▶ [Exercise details] Find each line below where the word "bytes" occurs, and copy it.

▶ [Records shown]
____________

(* ===== verification/Backend.v ===== *)
(** * Backends (src/internal/engine/backend.go, process_backend.go)

    A backend runs the commands of a sandbox.  Its own state (machines, guest
    memory) has a type [B]; its operations run on the world and that state.
    The Go interfaces are classes; a type assertion such as
    [e.backend.(MemoryBackend)] is a field that may be absent.  Contexts, the
    environment and the output streams of a command are not modelled. *)

From S2P Require Import Prelude Sha256 Os Tree.
Import Tree.
Open Scope Z_scope.

Module Backend.

(** A machine's image as files; [None] is the empty path. *)
Record Image := mkImage {
  i_Memory : path;
  i_State : path;
  i_Disk : option path;
  i_BaseDisk : option path;
  i_MemoryIsDiff : bool;
  i_Base : string
}.

Class GuestFS (B : Type) := {
  ListFiles : string → M (world * B) (list Entry);
  ReadFile : string → string → M (world * B) bytes;
  WriteTree : string → Tree → (string → M world bytes) → M (world * B) unit
}.

Class MemoryBackend (B : Type) := {
  Boot : string → path → M (world * B) unit;
  Running : string → M (world * B) bool;
  Snapshot : string → path → string → M (world * B) Image;
  Rebase : string → string → M (world * B) unit;
  Resume : string → path → Image → M (world * B) unit;
  Shutdown : string → M (world * B) unit
}.

Class Backend (B : Type) := {
  Name : string;
  Exec : string → path → list string → M (world * B) Z;
  as_memory : option (MemoryBackend B);
  as_guest : option (GuestFS B)
}.

(** What running a child process does to the files: [cmd.Run] with the command
    and the directory, and how it ended. *)
Inductive exit := Exited (code : Z) | ExitError (code : Z) | RunError (e : gerr).
Class Processes := { cmd_Run : list string → path → M world exit }.

(** [cmd.Run] and the handling of its error, shared by the two backends that
    run local processes. *)
Definition run_child `{Processes} (command : list string) (dir : path) : M world Z :=
  r ← cmd_Run command dir;
  match r with
  | Exited _ => mret 0
  | ExitError code => mret code
  | RunError e => throw e
  end.

Definition process_exec `{Processes} {B} (sandboxID : string) (workDir : path) (command : list string) : M (world * B) Z :=
  match command with
  | [] => throw (Errorf "empty command")
  | _ => on_fst (run_child command workDir)
  end.

(** It keeps no state of its own. *)
Definition ProcessOn `{Processes} (B : Type) : Backend B := {|
  Name := "process"; Exec := process_exec; as_memory := None; as_guest := None
|}.
#[global] Instance ProcessBackend `{Processes} : Backend unit := ProcessOn unit.

End Backend.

____________

▶ [Written answer]
  ReadFile : string → string → M (world * B) bytes;
  WriteTree : string → Tree → (string → M world bytes) → M (world * B) unit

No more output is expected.